Oil fell as the International Energy Agency said a jump in Covid-19 cases could derail the market recovery, while Libya signaled the potential restart of crude exports.
Futures slipped below $39 a barrel in New York, and are down 4.7 percent this week. The IEA said the demand recovery is at risk from a resurgence in virus cases across major economies, which has prompted tighter restrictions to curb the outbreaks. In Libya, the national oil company announced it would lift force majeure on all exports following months of near-zero shipments.

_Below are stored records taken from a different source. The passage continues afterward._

(** [return Result::err(...)] and [return Result::ok(std::move(session))]. *)
Definition return_err {A} s (code : Z) (message : string) : io W (outcome A) :=
  done ← destroy s; mret (err code message).
Definition return_ok s : io W (outcome CaptureSession) :=
  parameter ← destroy (moved_from s);
  value ← destroy (moved_from s);
  local ← destroy (moved_from s);
  mret (ok s).

(** ** The ring *)

(** Whether the TPACKET_V3 ring could be set up; its geometry stays in the session also
    when it cannot be mapped. *)
Definition setup_v3 s : io W (bool * CaptureSession) :=
  i ← deref (impl_ s);
  r ← call (setsockopt (socket_fd i) (PACKET_VERSION V3));
  if negb (r =? 0) then mret (false, s)
  else if opt_block_size (options_ s) =? 0 then undefined
  else
    let req3 := v3_request (options_ s) in
    r ← call (setsockopt (socket_fd i) (PACKET_RX_RING_V3 req3));
    if negb (r =? 0) then mret (false, s)
    else
      let i := set_blocks req3 i in
      mapped ← call (mmap (socket_fd i) (ring_size i));
      mret (mapped, with_impl (set_ring_buffer mapped i) s).

Definition setup_v2 s : io W CaptureSession :=
  i ← deref (impl_ s);
  reset ← call (setsockopt (socket_fd i) (PACKET_VERSION V2));
  let req := v2_request (options_ s) in
  r ← call (setsockopt (socket_fd i) (PACKET_RX_RING req));
  if negb (r =? 0) then mret s
  else
    let i := set_frames req i in
    mapped ← call (mmap (socket_fd i) (ring_size i));
    mret (with_impl (set_ring_buffer mapped i) s).

Definition setup_ring s : io W CaptureSession :=
  if use_ring_buffer (options_ s) then
    v3 ← (if use_tpacket_v3 (options_ s) then setup_v3 s else mret (false, s));
    if v3.1 : bool then mret v3.2 else setup_v2 v3.2
  else mret s.

(** ** Time stamps *)

Definition SOF_TIMESTAMPING_TX_HARDWARE : Z := Z.shiftl 1 0.
Definition SOF_TIMESTAMPING_TX_SOFTWARE : Z := Z.shiftl 1 1.
Definition SOF_TIMESTAMPING_RX_HARDWARE : Z := Z.shiftl 1 2.
Definition SOF_TIMESTAMPING_RX_SOFTWARE : Z := Z.shiftl 1 3.
Definition SOF_TIMESTAMPING_SOFTWARE : Z := Z.shiftl 1 4.
Definition SOF_TIMESTAMPING_RAW_HARDWARE : Z := Z.shiftl 1 6.

Definition no_caps : HardwareTimestampCaps := mkCaps false false false false false.
Definition caps_of (so_timestamping : Z) : HardwareTimestampCaps :=
  let has flag := negb (Z.land so_timestamping flag =? 0) in
  mkCaps (has SOF_TIMESTAMPING_TX_HARDWARE) (has SOF_TIMESTAMPING_TX_SOFTWARE) (has SOF_TIMESTAMPING_RX_HARDWARE)
    (has SOF_TIMESTAMPING_RX_SOFTWARE) (has SOF_TIMESTAMPING_RAW_HARDWARE).

Definition query_hw_timestamp_caps (interface : string) : io W (outcome HardwareTimestampCaps) :=
  sock ← call (socket DatagramSocket);
  if sock <? 0 then e ← call errno; mret (err e "Failed to create socket for timestamp query")
  else
    info ← call (ethtool_ts_info sock (ifr_name interface));
    closed ← call (close sock);
    mret (ok (match info with Some flags => caps_of flags | None => no_caps end)).

Definition hardware_flags : Z := Z.lor SOF_TIMESTAMPING_RX_HARDWARE SOF_TIMESTAMPING_RAW_HARDWARE.
Definition software_flags : Z := Z.lor SOF_TIMESTAMPING_RX_SOFTWARE SOF_TIMESTAMPING_SOFTWARE.

(** [return Result<void>::err(Error{errno, message})] of a session that lives on. *)
Definition errno_err (message : string) s : io W (outcome unit * CaptureSession) :=
  e ← call errno; mret (err e message, s).

(** The last step of [configure_timestamps]. *)
Definition set_timestamping (fd flags : Z) s : io W (outcome unit * CaptureSession) :=
  r ← call (setsockopt fd (SO_TIMESTAMPING flags));
  if negb (r <? 0) then mret (ok tt, s)
  else if decide (timestamp_source (options_ s) = Auto) then mret (ok tt, with_ts_source Software s)
  else errno_err "Failed to set SO_TIMESTAMPING" s.

(** The hardware is asked to stamp packets. *)
Definition enable_hardware (i : Impl) s : io W (outcome unit * CaptureSession) :=
  r ← call (siocshwtstamp (socket_fd i) (ifr_name (interface_ s)));
  if negb (r <? 0) then set_timestamping (socket_fd i) hardware_flags (with_impl (set_hw_timestamp_enabled i) s)
  else if decide (timestamp_source (options_ s) = Auto)
  then set_timestamping (socket_fd i) software_flags (with_ts_source Software s)
  else errno_err "Failed to enable hardware timestamping" s.

Definition configure_timestamps s : io W (outcome unit * CaptureSession) :=
  i ← deref (impl_ s);
  if socket_fd i <? 0 then mret (err (-1) "Socket not initialized", s)
  else
    let source := timestamp_source (options_ s) in
    let s := with_ts_source Software s in
    if decide (source = Software) then mret (ok tt, s)
    else
      caps ← query_hw_timestamp_caps (interface_ s);
      match caps with
      | inl e => mret (if decide (source = Auto) then ok tt else inl e, s)
      | inr caps =>
          let want_hardware := bool_decide (source = Hardware) || (bool_decide (source = Auto) && supports_rx_hardware caps) in
          if want_hardware && supports_rx_hardware caps then enable_hardware i (with_ts_source Hardware s)
          else if supports_rx_software caps then set_timestamping (socket_fd i) software_flags s
          else mret (ok tt, s)
      end.

(** ** Creation *)

(** [close(fd); return Result::err(Error{errno, message})]. *)
Definition close_and_err (fd : Z) (message : string) s : io W (outcome CaptureSession) :=
  closed ← call (close fd); e ← call errno; return_err s e message.

Definition create (interface : string) (options : CaptureSessionOptions) : io W (outcome CaptureSession) :=
  fd ← call (socket PacketSocket);
  let s := new_session interface options fd in
  if fd <? 0 then e ← call errno; return_err s e "Failed to create AF_PACKET socket (need root?)"
  else
    if_index ← call (siocgifindex fd (ifr_name interface));
    match if_index with
    | None => close_and_err fd ("Failed to get interface index for: " +:+ interface) s
    | Some if_index =>
        r ← call (bind fd if_index);
        if r <? 0 then close_and_err fd ("Failed to bind to interface: " +:+ interface) s
        else
          r ← (if promiscuous options then call (setsockopt fd (PACKET_ADD_MEMBERSHIP if_index)) else mret 0);
          s ← setup_ring s;
          r ← call (fionbio fd);
          ts_result ← configure_timestamps s;
          return_ok (match ts_result.1 with inr _ => ts_result.2 | inl _ => with_ts_source Software ts_result.2 end)
    end.

(** ** The other operations *)

Definition set_filter (f : FrameFilter W) s : io W (outcome unit) :=
  match program f with
  | None => mret (ok tt)
  | Some bpf_prog =>
      if bf_len bpf_prog =? 0 then mret (ok tt)
      else
        i ← deref (impl_ s);
        r ← call (attach_filter (socket_fd i) (uint 16 (bf_len bpf_prog)) bpf_prog);
        if r <? 0 then e ← call errno; mret (err e "Failed to attach BPF filter") else mret (ok tt)
  end.

Definition set_filter_expression (expression : string) s : io W (outcome unit) :=
  f ← compile expression 1;
  match f with
  | inl e => mret (inl e)
  | inr f => result ← set_filter f s; freed ← destroy_filter f; mret result
  end.

Definition start s : outcome unit * CaptureSession := (ok tt, with_running true s).
Definition stop s : CaptureSession := with_running false s.
Definition is_running s : bool := running_ s.
Definition has_more s : bool := running_ s.
Definition fd s : Z := match impl_ s with Some i => socket_fd i | None => -1 end.

Definition stats s : io W CaptureStats :=
  i ← deref (impl_ s);
  let r := impl_stats i in
  if socket_fd i <? 0 then mret r
  else
    tp_drops ← call (packet_statistics (socket_fd i));
    match tp_drops with
    | Some drops => mret (mkCaptureStats (packets_received r) drops (packets_filtered r) (bytes_received r))
    | None => mret r
    end.
End session.

(** ** What a created session is *)

(** The kernel accepts a ring without blocks, or one whose frames fill its blocks
    ([packet_mmap.txt]), and maps no empty ring. *)
Class RingLaws (W : Type) `{!Libpcap W, !PacketSockets W} : Prop := {
  mmap_empty fd w : (mmap fd 0 w).1 = false;
  rx_ring_frames fd req w :
    (setsockopt fd (PACKET_RX_RING req) w).1 = 0 -> tp_frame_nr req = tp_block_size req / tp_frame_size req * tp_block_nr req
}.

Section created.
Context {W : Type} `{!Descriptors W, !Libpcap W, !PacketSockets W}.
Implicit Types s : CaptureSession.

(** [i] is a fresh [Impl] for [fd], apart from the ring and the hardware flag. *)
Definition fresh (fd : Z) (i : Impl) : Prop :=
  socket_fd i = fd /\ current_frame i = 0 /\ current_block i = 0 /\ packets_remaining_in_block i = 0 /\ impl_stats i = no_stats.

(** The ring that is mapped has the geometry that the session goes by. *)
Definition ring_geometry (o : CaptureSessionOptions) (i : Impl) : Prop :=
  ring_buffer i = true ->
  match tpacket_version i with
  | V2 => frame_size i = 2048 /\ 0 < frame_count i /\ frame_count i * frame_size i = ring_size i /\ ring_size i <= buffer_size o
  | V3 => use_tpacket_v3 o = true /\ 0 < block_size i /\ 0 < block_count i /\ block_count i * block_size i = ring_size i
  end.

(** Two sessions that differ in the time stamp source and the hardware flag only. *)
Definition same_ring (i i' : Impl) : Prop := i' = i \/ i' = set_hw_timestamp_enabled i.

Lemma set_timestamping_inv fd flags s w r s' w' :
  set_timestamping fd flags s w = Done ((r, s'), w') ->
  (s' = s \/ timestamp_source (options_ s) = Auto /\ s' = with_ts_source Software s) /\
  (timestamp_source (options_ s) = Auto -> r = ok tt).
Proof.
  unfold set_timestamping. rewrite bind_call. destruct (negb _); [|destruct (decide _)]; intros H.
  - apply Done_pair_inj in H as [[= <- <-] _]. auto.
  - apply Done_pair_inj in H as [[= <- <-] _]. auto.
  - unfold errno_err in H. rewrite bind_call in H. apply Done_pair_inj in H as [[= _ <-] _]. split; [auto | congruence].
Qed.

Lemma query_caps_defined interface w : exists r w', query_hw_timestamp_caps interface w = Done (r, w').
Proof. unfold query_hw_timestamp_caps. rewrite bind_call. destruct (_ <? 0); rewrite ?bind_call; eauto. Qed.

(** The active source is software or hardware stamps; hardware stamps only if the
    caller did not ask for another source and the interface was told to produce them. *)
Definition source_chosen (o : CaptureSessionOptions) s (i : Impl) : Prop :=
  active_ts_source_ s = Software \/
  active_ts_source_ s = Hardware /\ hw_timestamp_enabled i = true /\
    (timestamp_source o = Hardware \/ timestamp_source o = Auto).

Lemma enable_hardware_inv i s w r s' w' :
  enable_hardware i s w = Done ((r, s'), w') -> impl_ s = Some i -> active_ts_source_ s = Hardware ->
  timestamp_source (options_ s) = Hardware \/ timestamp_source (options_ s) = Auto ->
  exists i', impl_ s' = Some i' /\ same_ring i i' /\ options_ s' = options_ s /\
    (r = ok tt -> source_chosen (options_ s) s' i') /\ (timestamp_source (options_ s) = Auto -> r = ok tt).
Proof.
  intros H Hi Hh Hsrc. unfold enable_hardware in H. rewrite bind_call in H. destruct (negb _) eqn:Hr.
  - apply set_timestamping_inv in H as [[-> | [_ ->]] Hok]; exists (set_hw_timestamp_enabled i);
      (split; [reflexivity|]; split; [right; reflexivity|]; split; [reflexivity|]; split; [|exact Hok]);
      intros _; [right; auto | left; reflexivity].
  - destruct (decide _) as [Ha|Ha].
    + apply set_timestamping_inv in H as [[-> | [_ ->]] Hok]; exists i;
        (split; [exact Hi|]; split; [left; reflexivity|]; split; [reflexivity|]; split; [|exact Hok]);
        intros _; left; reflexivity.
    + unfold errno_err in H. rewrite bind_call in H. apply Done_pair_inj in H as [[= <- <-] _]. exists i.
      split; [exact Hi|]. split; [left; reflexivity|]. split; [reflexivity|]. split; [discriminate | congruence].
Qed.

Crude dropped by more than a dollar on Thursday as the market weighed the impact of the spread of virus cases. California, Texas and Florida have recorded some of their biggest daily gains in cases and deaths this week, with the outbreak impeding efforts to reopen the economy at a time when companies are cutting costs wherever they can. That’s helped push some market gauges down to their weakest levels in almost a month.
“America is still in the throes of the pandemic and this spells bad news for the oil demand outlook,” said Stephen Brenock, an analyst at brokerage PVM Oil Associates. “Against this backdrop, upside potential for oil prices will remain in short supply.”
With Libya’s National Oil Corp. lifting force majeure—a legal status protecting a party if it can’t fulfill a contract for reasons beyond its control—the African country may be able to resume shipments halted by a prolonged blockade of fields and ports. Nevertheless, the NOC warned that technical issues at oil deposits, pipelines and terminals would keep production at low levels.
In key locations outside Asia, where delays unloading shipments have complicated the picture, floating inventories have halved to about 35 million barrels since peaking in May, according to Vortexa Ltd., an analytics firm. In the vital North Sea market, the hoard has shriveled, with just a single ship now left on storage, tracking data compiled by Bloomberg show.